Return each line below holding the string "eauto".

*** Record extracts ***

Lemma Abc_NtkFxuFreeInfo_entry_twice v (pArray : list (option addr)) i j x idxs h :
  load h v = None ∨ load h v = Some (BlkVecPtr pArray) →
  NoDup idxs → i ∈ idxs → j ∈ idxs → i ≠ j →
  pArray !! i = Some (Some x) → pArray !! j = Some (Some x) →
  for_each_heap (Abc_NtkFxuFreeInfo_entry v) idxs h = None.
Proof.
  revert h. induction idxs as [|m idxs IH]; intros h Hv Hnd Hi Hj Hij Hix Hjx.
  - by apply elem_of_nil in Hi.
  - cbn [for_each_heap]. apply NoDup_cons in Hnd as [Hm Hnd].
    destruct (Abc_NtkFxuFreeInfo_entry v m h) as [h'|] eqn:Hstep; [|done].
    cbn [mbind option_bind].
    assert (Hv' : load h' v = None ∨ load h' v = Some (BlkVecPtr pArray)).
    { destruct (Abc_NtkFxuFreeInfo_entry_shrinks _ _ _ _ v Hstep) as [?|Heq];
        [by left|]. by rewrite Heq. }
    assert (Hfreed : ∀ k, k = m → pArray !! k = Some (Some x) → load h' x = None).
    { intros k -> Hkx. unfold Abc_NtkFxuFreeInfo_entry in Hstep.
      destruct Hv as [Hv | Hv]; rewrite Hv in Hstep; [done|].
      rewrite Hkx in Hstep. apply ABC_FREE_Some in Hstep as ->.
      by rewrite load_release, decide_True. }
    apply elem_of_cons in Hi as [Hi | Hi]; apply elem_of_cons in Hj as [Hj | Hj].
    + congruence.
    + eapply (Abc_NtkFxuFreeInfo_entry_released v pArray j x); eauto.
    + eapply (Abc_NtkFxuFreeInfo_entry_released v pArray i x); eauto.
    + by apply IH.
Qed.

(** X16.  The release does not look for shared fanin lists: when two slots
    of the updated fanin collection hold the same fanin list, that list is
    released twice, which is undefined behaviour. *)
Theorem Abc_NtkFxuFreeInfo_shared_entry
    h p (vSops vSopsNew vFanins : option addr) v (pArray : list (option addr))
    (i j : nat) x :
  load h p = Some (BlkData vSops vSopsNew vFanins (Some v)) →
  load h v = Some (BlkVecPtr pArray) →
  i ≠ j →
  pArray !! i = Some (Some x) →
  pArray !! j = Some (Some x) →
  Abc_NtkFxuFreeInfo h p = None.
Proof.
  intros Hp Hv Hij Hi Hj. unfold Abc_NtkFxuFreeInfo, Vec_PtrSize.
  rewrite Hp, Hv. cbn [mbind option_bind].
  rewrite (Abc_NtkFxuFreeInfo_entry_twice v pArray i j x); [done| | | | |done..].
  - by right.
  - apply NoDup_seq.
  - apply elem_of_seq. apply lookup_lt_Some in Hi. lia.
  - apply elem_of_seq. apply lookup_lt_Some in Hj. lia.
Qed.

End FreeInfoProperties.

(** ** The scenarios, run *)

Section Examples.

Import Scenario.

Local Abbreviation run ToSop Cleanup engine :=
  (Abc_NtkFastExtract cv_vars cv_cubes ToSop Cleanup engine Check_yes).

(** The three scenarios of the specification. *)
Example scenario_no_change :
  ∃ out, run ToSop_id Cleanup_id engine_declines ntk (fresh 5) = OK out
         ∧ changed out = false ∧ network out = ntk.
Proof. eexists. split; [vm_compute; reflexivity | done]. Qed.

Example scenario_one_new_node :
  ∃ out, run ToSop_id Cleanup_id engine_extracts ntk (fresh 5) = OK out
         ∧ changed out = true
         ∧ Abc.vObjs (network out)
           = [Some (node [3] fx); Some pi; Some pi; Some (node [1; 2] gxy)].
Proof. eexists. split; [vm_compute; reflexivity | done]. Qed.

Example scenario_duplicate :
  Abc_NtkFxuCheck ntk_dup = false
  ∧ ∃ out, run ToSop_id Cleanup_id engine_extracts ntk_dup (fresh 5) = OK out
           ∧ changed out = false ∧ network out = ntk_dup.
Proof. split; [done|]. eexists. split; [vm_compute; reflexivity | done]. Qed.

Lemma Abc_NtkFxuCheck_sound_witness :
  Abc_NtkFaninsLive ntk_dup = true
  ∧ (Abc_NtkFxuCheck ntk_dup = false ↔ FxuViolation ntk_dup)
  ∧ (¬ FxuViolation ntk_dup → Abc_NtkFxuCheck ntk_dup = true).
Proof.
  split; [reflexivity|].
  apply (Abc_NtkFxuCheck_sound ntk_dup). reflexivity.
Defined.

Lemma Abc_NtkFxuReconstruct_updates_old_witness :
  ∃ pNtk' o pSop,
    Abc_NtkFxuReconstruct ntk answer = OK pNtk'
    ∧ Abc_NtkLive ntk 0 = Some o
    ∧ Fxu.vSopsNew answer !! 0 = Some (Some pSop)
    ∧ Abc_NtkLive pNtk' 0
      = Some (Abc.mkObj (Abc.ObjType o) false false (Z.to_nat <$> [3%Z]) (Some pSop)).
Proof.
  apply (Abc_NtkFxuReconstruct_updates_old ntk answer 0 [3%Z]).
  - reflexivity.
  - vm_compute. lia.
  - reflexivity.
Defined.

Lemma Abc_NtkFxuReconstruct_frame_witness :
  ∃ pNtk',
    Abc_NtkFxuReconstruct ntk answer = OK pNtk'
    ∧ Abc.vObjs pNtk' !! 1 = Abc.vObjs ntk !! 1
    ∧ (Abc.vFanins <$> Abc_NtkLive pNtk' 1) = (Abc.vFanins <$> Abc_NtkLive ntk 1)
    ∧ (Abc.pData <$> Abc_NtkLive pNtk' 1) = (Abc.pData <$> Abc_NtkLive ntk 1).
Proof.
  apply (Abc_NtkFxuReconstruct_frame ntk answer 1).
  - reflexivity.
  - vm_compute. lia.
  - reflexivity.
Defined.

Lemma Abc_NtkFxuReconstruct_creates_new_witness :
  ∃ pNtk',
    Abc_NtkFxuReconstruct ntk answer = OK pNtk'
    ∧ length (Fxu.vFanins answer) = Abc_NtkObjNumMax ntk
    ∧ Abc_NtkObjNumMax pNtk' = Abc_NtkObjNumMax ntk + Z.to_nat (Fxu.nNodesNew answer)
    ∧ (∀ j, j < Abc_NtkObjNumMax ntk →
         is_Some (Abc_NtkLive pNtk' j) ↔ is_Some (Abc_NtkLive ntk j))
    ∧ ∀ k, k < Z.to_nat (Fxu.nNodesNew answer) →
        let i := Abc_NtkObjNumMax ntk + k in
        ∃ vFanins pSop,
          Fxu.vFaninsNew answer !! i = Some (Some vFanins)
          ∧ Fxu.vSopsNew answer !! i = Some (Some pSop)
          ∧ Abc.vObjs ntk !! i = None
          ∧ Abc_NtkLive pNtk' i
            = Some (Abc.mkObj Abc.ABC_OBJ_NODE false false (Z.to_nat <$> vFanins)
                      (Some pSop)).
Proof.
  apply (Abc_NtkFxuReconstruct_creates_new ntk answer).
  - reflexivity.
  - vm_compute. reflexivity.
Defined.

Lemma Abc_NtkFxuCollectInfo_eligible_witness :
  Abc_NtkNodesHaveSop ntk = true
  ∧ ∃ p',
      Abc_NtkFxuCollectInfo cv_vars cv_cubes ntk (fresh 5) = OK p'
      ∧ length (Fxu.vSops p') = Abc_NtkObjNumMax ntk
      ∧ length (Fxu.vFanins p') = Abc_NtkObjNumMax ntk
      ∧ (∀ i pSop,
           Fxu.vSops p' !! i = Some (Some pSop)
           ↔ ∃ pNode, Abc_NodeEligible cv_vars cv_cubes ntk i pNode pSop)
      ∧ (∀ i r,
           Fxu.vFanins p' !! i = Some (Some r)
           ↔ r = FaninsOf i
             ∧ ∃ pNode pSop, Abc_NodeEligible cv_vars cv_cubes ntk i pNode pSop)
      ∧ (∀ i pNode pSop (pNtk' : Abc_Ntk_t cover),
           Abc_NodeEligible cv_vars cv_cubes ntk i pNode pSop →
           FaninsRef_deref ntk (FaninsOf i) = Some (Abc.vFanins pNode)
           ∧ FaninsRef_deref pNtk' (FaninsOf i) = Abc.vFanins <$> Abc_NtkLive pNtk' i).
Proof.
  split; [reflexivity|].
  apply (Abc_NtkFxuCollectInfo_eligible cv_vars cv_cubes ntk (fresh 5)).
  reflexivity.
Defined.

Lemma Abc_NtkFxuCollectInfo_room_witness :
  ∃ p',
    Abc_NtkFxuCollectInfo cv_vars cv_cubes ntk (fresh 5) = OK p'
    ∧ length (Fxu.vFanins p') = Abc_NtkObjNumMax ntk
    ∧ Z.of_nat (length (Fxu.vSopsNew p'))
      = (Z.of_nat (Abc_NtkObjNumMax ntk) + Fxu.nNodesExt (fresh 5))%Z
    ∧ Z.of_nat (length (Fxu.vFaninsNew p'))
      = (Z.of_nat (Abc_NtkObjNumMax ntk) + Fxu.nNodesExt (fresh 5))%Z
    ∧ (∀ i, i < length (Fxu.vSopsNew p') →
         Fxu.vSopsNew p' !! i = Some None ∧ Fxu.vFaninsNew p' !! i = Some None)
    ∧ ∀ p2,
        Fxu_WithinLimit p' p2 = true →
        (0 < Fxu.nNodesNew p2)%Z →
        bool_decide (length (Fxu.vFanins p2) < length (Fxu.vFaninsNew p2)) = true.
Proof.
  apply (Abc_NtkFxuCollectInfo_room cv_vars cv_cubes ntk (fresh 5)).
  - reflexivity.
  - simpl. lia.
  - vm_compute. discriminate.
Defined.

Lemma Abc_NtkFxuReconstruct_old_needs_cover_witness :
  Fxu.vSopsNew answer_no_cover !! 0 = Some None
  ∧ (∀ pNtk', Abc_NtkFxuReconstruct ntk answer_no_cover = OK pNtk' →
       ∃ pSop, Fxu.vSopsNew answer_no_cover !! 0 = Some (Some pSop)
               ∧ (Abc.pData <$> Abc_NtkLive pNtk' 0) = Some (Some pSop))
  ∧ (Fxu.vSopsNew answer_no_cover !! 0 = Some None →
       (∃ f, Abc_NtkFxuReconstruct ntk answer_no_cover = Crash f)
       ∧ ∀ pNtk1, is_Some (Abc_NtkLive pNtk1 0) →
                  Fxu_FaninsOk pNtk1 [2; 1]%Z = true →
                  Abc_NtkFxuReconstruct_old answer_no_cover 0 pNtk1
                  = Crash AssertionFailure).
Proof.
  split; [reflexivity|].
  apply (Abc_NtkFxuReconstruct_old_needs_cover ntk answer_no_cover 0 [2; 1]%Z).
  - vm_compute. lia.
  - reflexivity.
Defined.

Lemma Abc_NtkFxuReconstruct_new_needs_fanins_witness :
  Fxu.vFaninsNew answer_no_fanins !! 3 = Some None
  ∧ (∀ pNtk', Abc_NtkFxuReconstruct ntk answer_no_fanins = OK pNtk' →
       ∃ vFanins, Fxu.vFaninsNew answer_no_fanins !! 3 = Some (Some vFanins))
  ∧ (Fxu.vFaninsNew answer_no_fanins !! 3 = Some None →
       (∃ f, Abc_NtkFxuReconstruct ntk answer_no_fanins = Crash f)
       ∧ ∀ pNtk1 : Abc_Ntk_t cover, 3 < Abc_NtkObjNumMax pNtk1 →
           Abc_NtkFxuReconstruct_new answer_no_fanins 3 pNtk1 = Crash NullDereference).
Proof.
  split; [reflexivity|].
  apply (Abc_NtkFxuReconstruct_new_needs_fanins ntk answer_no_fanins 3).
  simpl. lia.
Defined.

*** End of Record extracts ***

Task solution:
    + eapply (Abc_NtkFxuFreeInfo_entry_released v pArray j x); eauto.
    + eapply (Abc_NtkFxuFreeInfo_entry_released v pArray i x); eauto.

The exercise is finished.